Review: As You Desire Me

Although it took a while to warm up this play might just sate your desire for intelligent theatre.

Berlin Corpus Desire Disselbeck Italy Theatre War

As You Desire Me, Dir: Hannah Disselbeck, 10th-14th November, Corpus Playroom.

***1/2


In many ways I really couldn’t be arsed to go see As You Desire Me. It had all seemed so promising when I had read about it the previous day: a cabaret singer with memory loss in interwar Europe and a play with the word 'Desire' yet without the word 'Streetcar' in the title. By the time evening rolled around, however, I wanted nothing more than to hit the college bar with my two friends Doritos and ale. The play was most definitely going to be heavy and heavy was the last thing I wanted.

Thankfully I went as it was pretty darn good. The play itself was thought provoking and a testament to the well known historical commonplace that the First World War left everyone a bit fucked up. It begins in Berlin with a cabaret singer living with her sleazy landlord-come-lover in a jealous father-daughter love triangle, a situation grimmer then an evening with CICCU. When an Italian signor arrives and tells her that she is the long lost wife of his best friend things change quickly. Without giving too much away, the action moves to Italy and notions of what constitutes identity begin to unravel in the face of the traumas caused by mass warfare. The staging and costumes, although sparse, pleasingly reflected this shift in location with dark curtains and a black dress in Berlin, and white washed walls and a cream dress in Italy. Although generally accurate of 1920s Europe, for a detail fetishist like me there were a few duff notes, such as the clearly Topshop bought dresses in the final scene and the inexplicable sequins on Lena’s woollen jumper.

So the source material was good and it was generally well presented, but what of the performances? Tilly Browne’s central performance grated on me at first, as I didn’t take her bitch role in the first half seriously. As her character shifted into more of a victim in the second half, however, I was more convinced and her ruminations on whether or not she was Lucia had me enthralled. This was the case with much of the play in general, with the initial alarm bells of overacting and stilted seriousness taking a while to subside. When it settled down though it was really fantastic. Joe Hardy’s Salter was particularly enjoyable, his constant scowl a pleasure to watch. Giulia Galastro and Pierre Novellie’s relationship struck a rare note of naturalism amongst the melodrama, and I also enjoyed the sliminess of James Swanton’s lawyer. Other than that though many of the performances were unremarkable, especially Seidler’s stilted Bruno.

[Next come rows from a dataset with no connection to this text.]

Lemma upsert_count_new (st : Loop) (v : record) (x : string) :
  count_entries "new" x (change_log (store (upsert now task st v)))
  = (count_entries "new" x (change_log (store st))
     + if bool_decide (vin v = x /\ x <> ""%string) then
         match vehicles (store st) !! x with Some _ => 0 | None => 1 end
       else 0)%nat.
Proof.
  unfold upsert. destruct (String.eqb_spec (vin v) "") as [He|Hne].
  - rewrite bool_decide_eq_false_2; [lia|]. intros [<- ?]. done.
  - destruct (vehicles (store st) !! vin v) as [existing|] eqn:Hrow; simpl.
    + rewrite count_entries_app, count_entries_app.
      rewrite (count_entries_other_kind "new" "updated" x _
                 (updated_entries_kind now task _ _ _)) by done.
      assert (Hr : count_entries "new" x
                     (if is_active existing then []
                      else [MkChangeLog (vin v) now "reactivated"
                              (Some "is_active"%string) (Some "False"%string)
                              (Some "True"%string) task]) = 0%nat).
      { destruct (is_active existing); [done|].
        unfold count_entries. simpl. by rewrite andb_false_r. }
      rewrite Hr.
      destruct (decide (vin v = x /\ x <> ""%string)) as [[<- _]|Hn].
      * rewrite bool_decide_eq_true_2 by done. rewrite Hrow. lia.
      * rewrite bool_decide_eq_false_2 by done. lia.
    + rewrite count_entries_app. unfold count_entries at 2. simpl.
      destruct (String.eqb_spec (vin v) x) as [<-|Hx].
      * rewrite bool_decide_eq_true_2 by done. rewrite Hrow. simpl. lia.
      * rewrite bool_decide_eq_false_2; [simpl; lia|]. tauto.
Qed.

Lemma loop_count_new (vs : list record) (x : string) :
  forall st : Loop,
    count_entries "new" x (change_log (store (fold_left (upsert now task) vs st)))
    = (count_entries "new" x (change_log (store st))
       + match vehicles (store st) !! x with
         | Some _ => 0
         | None => if bool_decide (x <> ""%string /\ x ∈ vin <$> vs) then 1 else 0
         end)%nat.
Proof.
  induction vs as [|v vs IH]; intros st; cbn [fold_left].
  - rewrite bool_decide_eq_false_2.
    + destruct (vehicles (store st) !! x); lia.
    + intros [_ H]. by apply elem_of_nil in H.
  - rewrite IH, upsert_count_new.
    destruct (decide (vin v = x /\ x <> ""%string)) as [[Hv Hne]|Hn].
    + rewrite bool_decide_eq_true_2 by done. subst x.
      destruct (upsert_lookup_same now task st v Hne) as (row' & -> & _).
      destruct (vehicles (store st) !! vin v); [lia|].
      rewrite bool_decide_eq_true_2; [lia|]. split; [done|]. rewrite fmap_cons. by left.
    + rewrite bool_decide_eq_false_2 by done.
      assert (Hsame : vehicles (store (upsert now task st v)) !! x
                      = vehicles (store st) !! x).
      { destruct (decide (vin v = x)) as [<-|Hne'].
        - unfold upsert. destruct (String.eqb_spec (vin v) ""); [done|]. tauto.
        - by apply upsert_lookup_other. }
      rewrite Hsame. destruct (vehicles (store st) !! x); [lia|].
      destruct (decide (x <> ""%string /\ x ∈ vin <$> vs)) as [[H1 H2]|H].
      * rewrite !bool_decide_eq_true_2; [lia | | done].
        split; [done|]. rewrite fmap_cons. by right.
      * rewrite (bool_decide_eq_false_2 _ H). rewrite bool_decide_eq_false_2; [lia|].
        intros [H1 H2]. rewrite fmap_cons in H2. apply elem_of_cons in H2 as [->|H2].
        -- apply Hn. done.
        -- apply H. done.
Qed.
(** The errors with which werkzeug refuses to parse a JSON body: one that is
    not well-formed JSON, and one whose content type is not JSON. *)
Inductive http_error := BadRequest | UnsupportedMediaType.

Definition http_code (error : http_error) : Z :=
  match error with
  | BadRequest => 400
  | UnsupportedMediaType => 415
  end.

(** Exceptions carry their class and the text that [str(e)] yields.  An
    [HTTPException] of werkzeug, which is an [Exception] too, is one of the
    errors above; Flask answers with its code when nothing catches it. *)
Inductive exn :=
| Exception (exn_class exn_msg : string)
| HTTPException (error : http_error) (exn_msg : string).

(** [str(e)]. *)
Definition exn_msg (x : exn) : string :=
  match x with
  | Exception _ msg => msg
  | HTTPException _ msg => msg
  end.

Inductive outcome (A : Type) :=
| Return (a : A)
| Raise (e : exn).
Arguments Return {A} a.
Arguments Raise {A} e.

(** ** The SQLite store *)

Inductive sqlval :=
| SNull
| SInt (n : Z)
| SText (s : string).

Global Instance sqlval_eq_dec : EqDecision sqlval.
Proof. solve_decision. Defined.

(** A data column of a table: every one of them is declared [TEXT]; some are
    [NOT NULL], one is [UNIQUE]. *)
Record column := { col_name : string; not_null : bool; unique : bool }.

Global Instance column_eq_dec : EqDecision column.
Proof. solve_decision. Defined.

(** A stored row: the [INTEGER PRIMARY KEY AUTOINCREMENT] id, the data
    columns by name, and the [CURRENT_TIMESTAMP] written at insertion (in
    whole seconds, the resolution SQLite gives it). *)
Record row := { id : Z; data : list (string * sqlval); stamp : Z }.

(** A table: its data columns, its rows in rowid order, and the largest id
    it has ever handed out (the [sqlite_sequence] entry). *)
Record table := { columns : list column; rows : list row; seq : Z }.

Abbreviation database := (gmap string table).

Definition empty_table (cols : list column) : table :=
  {| columns := cols; rows := []; seq := 0 |}.

Definition col (name : string) (nn uq : bool) : column :=
  {| col_name := name; not_null := nn; unique := uq |}.

(** The five [CREATE TABLE] statements of [init_db]. *)
Definition schema : list (string * list column) :=
  [ ("image_descriptions",
      [col "filename" true false; col "description" true false]);
    ("transcriptions",
      [col "text" true false; col "source" false false]);
    ("user_preferences",
      [col "preference_key" true true; col "preference_value" true false]);
    ("saved_texts",
      [col "title" false false; col "content" true false;
       col "category" false false]);
    ("conversation_history",
      [col "session_id" true false; col "speaker" true false;
       col "message" true false; col "message_type" false false]) ].
End Chosen.

Import Chosen.

(** ** Vocabulary for the exceptions of the resolution *)

Module Failure.

(** One of the position phrases occurs in the query. *)
Definition names_position (query : string) : bool :=
  existsb (fun kv => contains (fst kv) (lower query))
    Constants.POSITION_MAPPINGS.

(** Read from the left, the numbers come to a run of more digits than
    [int] accepts before they come to an id of the list. *)
Fixpoint meets_long_number (numbers : list (list ascii)) (order_ids : list Z)
    : bool :=
  match numbers with
  | [] => false
  | num :: rest =>
      if (int_max_str_digits <? length num)%nat then true
      else if bool_decide (digits_value num ∈ order_ids) then false
      else meets_long_number rest order_ids
  end.

(** The info of the driver, or else of the client. *)
Definition user_info (user_data : gmap string UserInfo) : option UserInfo :=
  match user_data !! "driver_info" with
  | Some info => Some info
  | None => user_data !! "client_info"
  end.

(** The inputs on which an exception occurs during the resolution, and
    the exception: an administrator's query while the store cannot be
    reached; a driver or client whose info has no ["order_ids"]; a
    query that names no position and whose numbers come to one that
    [int] refuses. *)
Definition exception_during (db : Mongo.Db) (query : string)
    (user_data : gmap string UserInfo) : option exn :=
  match user_data !! "admin_info" with
  | Some _ => if Mongo.connected db then None else Some ConnectionFailure
  | None =>
      match user_info user_data with
      | None => None
      | Some info =>
          match OrderService.order_ids info with
          | None => Some (KeyError "order_ids")
          | Some ids =>
              if negb (names_position query)
                 && meets_long_number (re_findall number_pattern query) ids
              then Some Py.ValueError
              else None
          end
      end
  end.

(** The first character of the explanation of an answer. *)
Definition opening (r : resolution) : option ascii :=
  match snd r with
  | String c _ => Some c
  | EmptyString => None
  end.

(** A driver whose info has no order list, and a number of 4301
    digits. *)
Definition no_order_list : gmap string UserInfo :=
  {[ "driver_info"%string := {| OrderService.order_ids := None |} ]}.

Definition long_number : string :=
  string_of_list_ascii (replicate 4301 "7"%char).

End Failure.

Import Failure.

(** * Properties *)

(** ** Order-context resolution *)

Section Resolution.
Variable db : Mongo.Db.
Variable current_order_id : option Z.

Despite this the brilliantly named Hannah Disselbeck should feel pleased with her production as, although going through the motions in places, it really picked up into a penetrating piece of theatre by the final scene. Overall the pervasive sense of doubt in the final scene was what stayed with me after I left the Corpus Playroom, with the only certainty left being a swift pint when I made it back to college.